Deberíamos hablar con más rigor de los derechos humanos, es decir, deberíamos dejar bien claro que sólo podemos hablar como hablamos de ellos (dando por descontado que“existen” los derechos humanos), si cerramos los ojos a la realidad de in-humanidad en la que vive el hombre.

Los derechos humanos, según al artículo primero de la Declaración de 1789, son derechos que se reconocen al hombre, a la condición humana, independientemente de su condición social. Si miramos a nuestro alrededor y vemos lo que ocurre, observamos que lo que importa del hombre no es su condición social, ni siquiera su condición humana, sino su condición animal: la sangre y la tierra.

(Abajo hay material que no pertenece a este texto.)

(** The same for the callbacks that return normally. *)
Definition delivers {T} (io : IO T) (w : world O R X) (r : Result T Error)
    (w' : world O R X) : Prop :=
  forall cb w'', exec (cb r) w' = (Returned tt, w'') ->
                 exec (io cb) w = (Returned tt, w'').

Lemma answers_delivers {T} (io : IO T) w r w' : answers io w r w' -> delivers io w r w'.
Proof. intros H cb w'' Hcb. by rewrite H. Qed.

Lemma exec_mbind {A B} (p : prg A) (f : A -> prg B) w :
  exec (p ≫= f) w =
  match exec p w with
  | (Returned a, w') => exec (f a) w'
  | (Threw e, w') => (Threw e, w')
  | (Faulted, w') => (Faulted, w')
  end.
Proof. apply exec_bind. Qed.

Lemma run_mbind {A} (p : prg A) (f : A -> prg unit) w a w' :
  exec p w = (Returned a, w') -> run (p ≫= f) w = run (f a) w'.
Proof. intros Hp. unfold run. by rewrite exec_mbind, Hp. Qed.

Lemma exec_mret {A} (a : A) (w : world O R X) : exec (mret a : prg A) w = (Returned a, w).
Proof. done. Qed.

(** ** Builders *)

Lemma io_fail_answers {T} (e : Error) w : answers (io_fail (T := T) e) w (Err e) w.
Proof. done. Qed.

Lemma cell_answers {T} `{Enc T} `{Movable T} {U} (k : T -> Result U Error) (x : T) w l :
  w.(heap) !! l = Some (enc x) ->
  answers (fun cb => y ← read l; write l (moved y);; cb (k y)) w (k x)
    (w_heap <[l := enc (moved x)]> w).
Proof.
  intros Hl cb. rewrite exec_mbind, (exec_read l x w Hl).
  rewrite exec_mbind, exec_write; [done|]. by eapply lookup_lt_Some.
Qed.
End IO.
Arguments IO O R X T : clear implicits.
Arguments callback O R X T : clear implicits.

#[export] Hint Rewrite @exec_mbind @exec_mret : exec.
#[export] Hint Resolve answers_delivers : cpp.

(** Symbolic execution of a body whose sub-programs are known. *)
Ltac exec_step :=
  repeat (autorewrite with exec; simpl;
          try match goal with H : exec _ _ = _ |- _ => rewrite H end; simpl).

Section properties.
Context {O R X : Type}.
Implicit Types w : world O R X.

(** The branches of [then]: a failure is passed on without running [fn]; an
    exception of [fn] becomes error -2 with its message; otherwise the IO that
    [fn] returns decides. *)
Lemma io_then_delivers {T U} (fn : T -> prog O R X (IO O R X U)) (prev : IO O R X T) w r w1 :
  delivers prev w r w1 ->
  match r with
  | Err e => delivers (io_then fn prev) w (Err e) w1
  | Ok v =>
      match exec (fn v) w1 with
      | (Returned io, w2) =>
          forall r' w3, delivers io w2 r' w3 -> delivers (io_then fn prev) w r' w3
      | (Threw (StdExn m), w2) =>
          delivers (io_then fn prev) w (Err (make_error (-2) m)) w2
      | _ => True
      end
  end.
Proof.
  intros Hp. destruct r as [v|e]; [|by intros cb w'' Hcb; apply Hp].
  destruct (exec (fn v) w1) as [[io|[m|]|] w2] eqn:Hf; try done.
  - intros r' w3 Hio cb w'' Hcb. apply Hp. exec_step. by rewrite (Hio _ _ Hcb).
  - intros cb w'' Hcb. apply Hp. exec_step. done.
Qed.

(** The branches of [map]: failure passed on, exception of [fn] as error -1,
    else the mapped value. *)
Lemma io_map_delivers {T U} (fn : T -> prog O R X U) (prev : IO O R X T) w r w1 :
  delivers prev w r w1 ->
  match r with
  | Err e => delivers (io_map fn prev) w (Err e) w1
  | Ok v =>
      match exec (fn v) w1 with
      | (Returned u, w2) => delivers (io_map fn prev) w (Ok u) w2
      | (Threw (StdExn m), w2) =>
          delivers (io_map fn prev) w (Err (make_error (-1) m)) w2
      | _ => True
      end
  end.
Proof.
  intros Hp. destruct r as [v|e]; [|by intros cb w'' Hcb; apply Hp].
  destruct (exec (fn v) w1) as [[u|[m|]|] w2] eqn:Hf; try done;
    intros cb w'' Hcb; apply Hp; exec_step; done.
Qed.

(** [catch_then]: a success is passed on without running [fn]; an exception of
    [fn] becomes error -3; otherwise the IO that [fn] returns decides. *)
Lemma io_catch_then_delivers {T} (fn : Error -> prog O R X (IO O R X T))
    (prev : IO O R X T) w r w1 :
  delivers prev w r w1 ->
  match r with
  | Ok v => delivers (io_catch_then fn prev) w (Ok v) w1
  | Err e =>
      match exec (fn e) w1 with
      | (Returned io, w2) =>
          forall r' w3, delivers io w2 r' w3 -> delivers (io_catch_then fn prev) w r' w3
      | (Threw (StdExn m), w2) =>
          delivers (io_catch_then fn prev) w (Err (make_error (-3) m)) w2
      | _ => True
      end
  end.
Proof.
  intros Hp. destruct r as [v|e]; [by intros cb w'' Hcb; apply Hp|].
  destruct (exec (fn e) w1) as [[io|[m|]|] w2] eqn:Hf; try done.
  - intros r' w3 Hio cb w'' Hcb. apply Hp. exec_step. by rewrite (Hio _ _ Hcb).
  - intros cb w'' Hcb. apply Hp. exec_step. done.
Qed.

(** [finally_then] delivers the original result after the finalizer has run,
    whatever the finalizer answers and whatever [fn] throws. *)
Lemma io_finally_then_delivers {T U} (fn : prog O R X (IO O R X U))
    (prev : IO O R X T) w r w1 :
  delivers prev w r w1 ->
  match exec fn w1 with
  | (Returned io, w2) =>
      forall r' w3, delivers io w2 r' w3 -> delivers (io_finally_then fn prev) w r w3
  | (Threw _, w2) => delivers (io_finally_then fn prev) w r w2
  | (Faulted, _) => True
  end.
Proof.
  intros Hp. destruct (exec fn w1) as [[io|x|] w2] eqn:Hf; try done.
  - intros r' w3 Hio cb w'' Hcb. apply Hp. exec_step. unfold try_all.
    by rewrite exec_try_catch, (Hio _ w'' Hcb).
  - intros cb w'' Hcb. apply Hp. exec_step. done.
Qed.

(** What each combinator delivers when [prev] delivers [r]. *)
Definition then_spec {T U} (fn : T -> prog O R X (IO O R X U)) (io' : IO O R X U)
    w (r : Result T Error) w1 : Prop :=
  match r with
  | Err e => delivers io' w (Err e) w1
  | Ok v =>
      match exec (fn v) w1 with
      | (Returned io, w2) => forall r' w3, delivers io w2 r' w3 -> delivers io' w r' w3
      | (Threw (StdExn m), w2) => delivers io' w (Err (make_error (-2) m)) w2
      | _ => True
      end
  end.

Definition map_spec {T U} (fn : T -> prog O R X U) (io' : IO O R X U)
    w (r : Result T Error) w1 : Prop :=
  match r with
  | Err e => delivers io' w (Err e) w1
  | Ok v =>
      match exec (fn v) w1 with
      | (Returned u, w2) => delivers io' w (Ok u) w2
      | (Threw (StdExn m), w2) => delivers io' w (Err (make_error (-1) m)) w2
      | _ => True
      end
  end.

Definition catch_spec {T} (fn : Error -> prog O R X (IO O R X T)) (io' : IO O R X T)
    w (r : Result T Error) w1 : Prop :=
  match r with
  | Ok v => delivers io' w (Ok v) w1
  | Err e =>
      match exec (fn e) w1 with
      | (Returned io, w2) => forall r' w3, delivers io w2 r' w3 -> delivers io' w r' w3
      | (Threw (StdExn m), w2) => delivers io' w (Err (make_error (-3) m)) w2
      | _ => True
      end
  end.

Definition finally_spec {T U} (fn : prog O R X (IO O R X U)) (io' : IO O R X T)
    w (r : Result T Error) w1 : Prop :=
  match exec fn w1 with
  | (Returned io, w2) => forall r' w3, delivers io w2 r' w3 -> delivers io' w r w3
  | (Threw _, w2) => delivers io' w r w2
  | (Faulted, _) => True
  end.

(** C24: the branches of [then], [map], [catch_then] and [finally_then].  A result a
    combinator does not handle is passed on without running the user
    function; an exception of the user function becomes error -2, -1 or -3
    with its message ([finally_then] swallows it); otherwise the IO the
    function returns decides, except that [finally_then] delivers the original
    result whatever the finalizer answers. *)
Theorem io_combinators_correct {T U} (prev : IO O R X T) w r w1 :
  delivers prev w r w1 ->
  (forall fn : T -> prog O R X (IO O R X U), then_spec fn (io_then fn prev) w r w1) /\
  (forall fn : T -> prog O R X U, map_spec fn (io_map fn prev) w r w1) /\
  (forall fn, catch_spec fn (io_catch_then fn prev) w r w1) /\
  (forall fn : prog O R X (IO O R X U), finally_spec fn (io_finally_then fn prev) w r w1).
Proof.
  intros H. split_and!; intros fn.
  - exact (io_then_delivers fn prev w r w1 H).
  - exact (io_map_delivers fn prev w r w1 H).
  - exact (io_catch_then_delivers fn prev w r w1 H).
  - exact (io_finally_then_delivers fn prev w r w1 H).
Qed.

En esta deriva de lo social a lo animal se encuentra el punto de encuentro y de desencuentro entre Arendt y Agamben. El pensador italiano acepta, como punto de partida, la idea arendtiana de que la invocación del ser humano no es ninguna garantía de que se le reconozcan los derechos humanos. Como desde el principio se ha ligado Derechos Humanos y ciudadanía, Arendt se pronuncia descaradamente a favor de los papeles, es decir, a que se le reconozca al ser humano por el Estado de turno los derechos que ellos reconocen a sus ciudadanos. Lo que señala Agamben es que tengamos cuidado con la Nación, que viene de nacimiento y se sustenta en la sangre y en la tierra. En la Nación el nacimiento se convierte en elemento político determinante. Es la política como biopolítica: para el Estado el hombre es un cuerpo que proteger, de ahí que lo que fundamente la soberanía sea el cuidado del cuerpo.

Eso nos lleva afirmar que los famosos derechos humanos son una abstración, en el preciso sentido de que sólo podemos hablar de su existencia, si hacemos abstracción dela situación real en que vive el hombre en la sociedad, es decir, si declaramos teóricamente irrelevante el hecho de que el hombre en la realidad no sea considerado ni igual, ni libre etc.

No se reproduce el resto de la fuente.